§ TASK
Every line of the data below is to be retyped exactly.

§ DATA FOR THE TASK
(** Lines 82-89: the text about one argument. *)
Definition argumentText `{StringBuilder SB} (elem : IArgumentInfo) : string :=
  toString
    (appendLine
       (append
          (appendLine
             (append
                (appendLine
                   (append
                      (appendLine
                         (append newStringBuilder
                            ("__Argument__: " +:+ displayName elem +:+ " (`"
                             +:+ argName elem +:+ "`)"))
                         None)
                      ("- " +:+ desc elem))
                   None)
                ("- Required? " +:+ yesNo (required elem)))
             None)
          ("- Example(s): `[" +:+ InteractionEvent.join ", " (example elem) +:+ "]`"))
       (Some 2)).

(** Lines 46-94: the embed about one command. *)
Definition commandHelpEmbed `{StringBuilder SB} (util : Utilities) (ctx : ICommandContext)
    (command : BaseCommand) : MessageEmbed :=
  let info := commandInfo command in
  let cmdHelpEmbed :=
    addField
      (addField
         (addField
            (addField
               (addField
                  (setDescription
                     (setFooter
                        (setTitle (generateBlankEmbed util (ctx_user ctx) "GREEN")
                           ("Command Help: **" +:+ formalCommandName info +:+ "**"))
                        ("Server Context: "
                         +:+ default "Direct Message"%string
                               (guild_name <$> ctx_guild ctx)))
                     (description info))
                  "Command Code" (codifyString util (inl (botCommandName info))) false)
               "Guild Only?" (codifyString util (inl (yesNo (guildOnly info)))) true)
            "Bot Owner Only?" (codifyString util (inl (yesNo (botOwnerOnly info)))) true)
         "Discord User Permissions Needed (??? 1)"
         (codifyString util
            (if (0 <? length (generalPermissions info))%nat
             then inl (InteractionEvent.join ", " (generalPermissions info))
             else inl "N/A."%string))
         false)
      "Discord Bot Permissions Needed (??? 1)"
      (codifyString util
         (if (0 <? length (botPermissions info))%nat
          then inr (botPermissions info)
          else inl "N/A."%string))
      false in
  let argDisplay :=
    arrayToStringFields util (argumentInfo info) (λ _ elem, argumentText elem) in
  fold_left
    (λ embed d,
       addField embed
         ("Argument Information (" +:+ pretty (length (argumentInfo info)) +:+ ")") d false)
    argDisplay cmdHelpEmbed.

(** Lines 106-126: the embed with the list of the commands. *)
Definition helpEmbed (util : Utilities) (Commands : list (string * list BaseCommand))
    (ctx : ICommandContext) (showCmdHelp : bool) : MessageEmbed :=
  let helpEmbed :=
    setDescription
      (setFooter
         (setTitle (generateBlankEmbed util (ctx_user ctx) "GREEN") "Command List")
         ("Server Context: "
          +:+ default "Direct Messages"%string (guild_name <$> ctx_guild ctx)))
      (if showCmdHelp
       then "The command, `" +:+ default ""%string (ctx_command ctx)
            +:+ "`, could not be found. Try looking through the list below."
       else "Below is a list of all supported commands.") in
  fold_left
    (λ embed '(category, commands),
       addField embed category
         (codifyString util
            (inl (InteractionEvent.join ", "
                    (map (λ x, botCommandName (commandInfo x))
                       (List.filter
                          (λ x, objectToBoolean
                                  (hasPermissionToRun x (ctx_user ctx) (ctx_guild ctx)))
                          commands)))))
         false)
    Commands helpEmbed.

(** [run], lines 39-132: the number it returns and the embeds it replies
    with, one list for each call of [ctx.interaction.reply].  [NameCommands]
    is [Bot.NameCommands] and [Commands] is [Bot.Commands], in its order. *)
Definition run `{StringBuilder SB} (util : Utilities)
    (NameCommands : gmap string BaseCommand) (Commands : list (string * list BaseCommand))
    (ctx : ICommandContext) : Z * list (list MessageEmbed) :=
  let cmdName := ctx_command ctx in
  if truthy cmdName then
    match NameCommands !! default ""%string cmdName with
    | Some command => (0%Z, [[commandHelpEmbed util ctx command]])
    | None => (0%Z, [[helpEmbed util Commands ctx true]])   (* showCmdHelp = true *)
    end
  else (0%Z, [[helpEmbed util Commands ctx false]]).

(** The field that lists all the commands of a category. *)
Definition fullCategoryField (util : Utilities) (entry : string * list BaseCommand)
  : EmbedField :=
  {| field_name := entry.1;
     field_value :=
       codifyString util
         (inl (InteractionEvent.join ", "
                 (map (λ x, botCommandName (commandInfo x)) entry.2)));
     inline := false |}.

§ RESULT FOR THIS EXERCISE
(** Lines 82-89: the text about one argument. *)
Definition argumentText `{StringBuilder SB} (elem : IArgumentInfo) : string :=
  toString
    (appendLine
       (append
          (appendLine
             (append
                (appendLine
                   (append
                      (appendLine
                         (append newStringBuilder
                            ("__Argument__: " +:+ displayName elem +:+ " (`"
                             +:+ argName elem +:+ "`)"))
                         None)
                      ("- " +:+ desc elem))
                   None)
                ("- Required? " +:+ yesNo (required elem)))
             None)
          ("- Example(s): `[" +:+ InteractionEvent.join ", " (example elem) +:+ "]`"))
       (Some 2)).

(** Lines 46-94: the embed about one command. *)
Definition commandHelpEmbed `{StringBuilder SB} (util : Utilities) (ctx : ICommandContext)
    (command : BaseCommand) : MessageEmbed :=
  let info := commandInfo command in
  let cmdHelpEmbed :=
    addField
      (addField
         (addField
            (addField
               (addField
                  (setDescription
                     (setFooter
                        (setTitle (generateBlankEmbed util (ctx_user ctx) "GREEN")
                           ("Command Help: **" +:+ formalCommandName info +:+ "**"))
                        ("Server Context: "
                         +:+ default "Direct Message"%string
                               (guild_name <$> ctx_guild ctx)))
                     (description info))
                  "Command Code" (codifyString util (inl (botCommandName info))) false)
               "Guild Only?" (codifyString util (inl (yesNo (guildOnly info)))) true)
            "Bot Owner Only?" (codifyString util (inl (yesNo (botOwnerOnly info)))) true)
         "Discord User Permissions Needed (??? 1)"
         (codifyString util
            (if (0 <? length (generalPermissions info))%nat
             then inl (InteractionEvent.join ", " (generalPermissions info))
             else inl "N/A."%string))
         false)
      "Discord Bot Permissions Needed (??? 1)"
      (codifyString util
         (if (0 <? length (botPermissions info))%nat
          then inr (botPermissions info)
          else inl "N/A."%string))
      false in
  let argDisplay :=
    arrayToStringFields util (argumentInfo info) (λ _ elem, argumentText elem) in
  fold_left
    (λ embed d,
       addField embed
         ("Argument Information (" +:+ pretty (length (argumentInfo info)) +:+ ")") d false)
    argDisplay cmdHelpEmbed.

(** Lines 106-126: the embed with the list of the commands. *)
Definition helpEmbed (util : Utilities) (Commands : list (string * list BaseCommand))
    (ctx : ICommandContext) (showCmdHelp : bool) : MessageEmbed :=
  let helpEmbed :=
    setDescription
      (setFooter
         (setTitle (generateBlankEmbed util (ctx_user ctx) "GREEN") "Command List")
         ("Server Context: "
          +:+ default "Direct Messages"%string (guild_name <$> ctx_guild ctx)))
      (if showCmdHelp
       then "The command, `" +:+ default ""%string (ctx_command ctx)
            +:+ "`, could not be found. Try looking through the list below."
       else "Below is a list of all supported commands.") in
  fold_left
    (λ embed '(category, commands),
       addField embed category
         (codifyString util
            (inl (InteractionEvent.join ", "
                    (map (λ x, botCommandName (commandInfo x))
                       (List.filter
                          (λ x, objectToBoolean
                                  (hasPermissionToRun x (ctx_user ctx) (ctx_guild ctx)))
                          commands)))))
         false)
    Commands helpEmbed.

(** [run], lines 39-132: the number it returns and the embeds it replies
    with, one list for each call of [ctx.interaction.reply].  [NameCommands]
    is [Bot.NameCommands] and [Commands] is [Bot.Commands], in its order. *)
Definition run `{StringBuilder SB} (util : Utilities)
    (NameCommands : gmap string BaseCommand) (Commands : list (string * list BaseCommand))
    (ctx : ICommandContext) : Z * list (list MessageEmbed) :=
  let cmdName := ctx_command ctx in
  if truthy cmdName then
    match NameCommands !! default ""%string cmdName with
    | Some command => (0%Z, [[commandHelpEmbed util ctx command]])
    | None => (0%Z, [[helpEmbed util Commands ctx true]])   (* showCmdHelp = true *)
    end
  else (0%Z, [[helpEmbed util Commands ctx false]]).

(** The field that lists all the commands of a category. *)
Definition fullCategoryField (util : Utilities) (entry : string * list BaseCommand)
  : EmbedField :=
  {| field_name := entry.1;
     field_value :=
       codifyString util
         (inl (InteractionEvent.join ", "
                 (map (λ x, botCommandName (commandInfo x)) entry.2)));
     inline := false |}.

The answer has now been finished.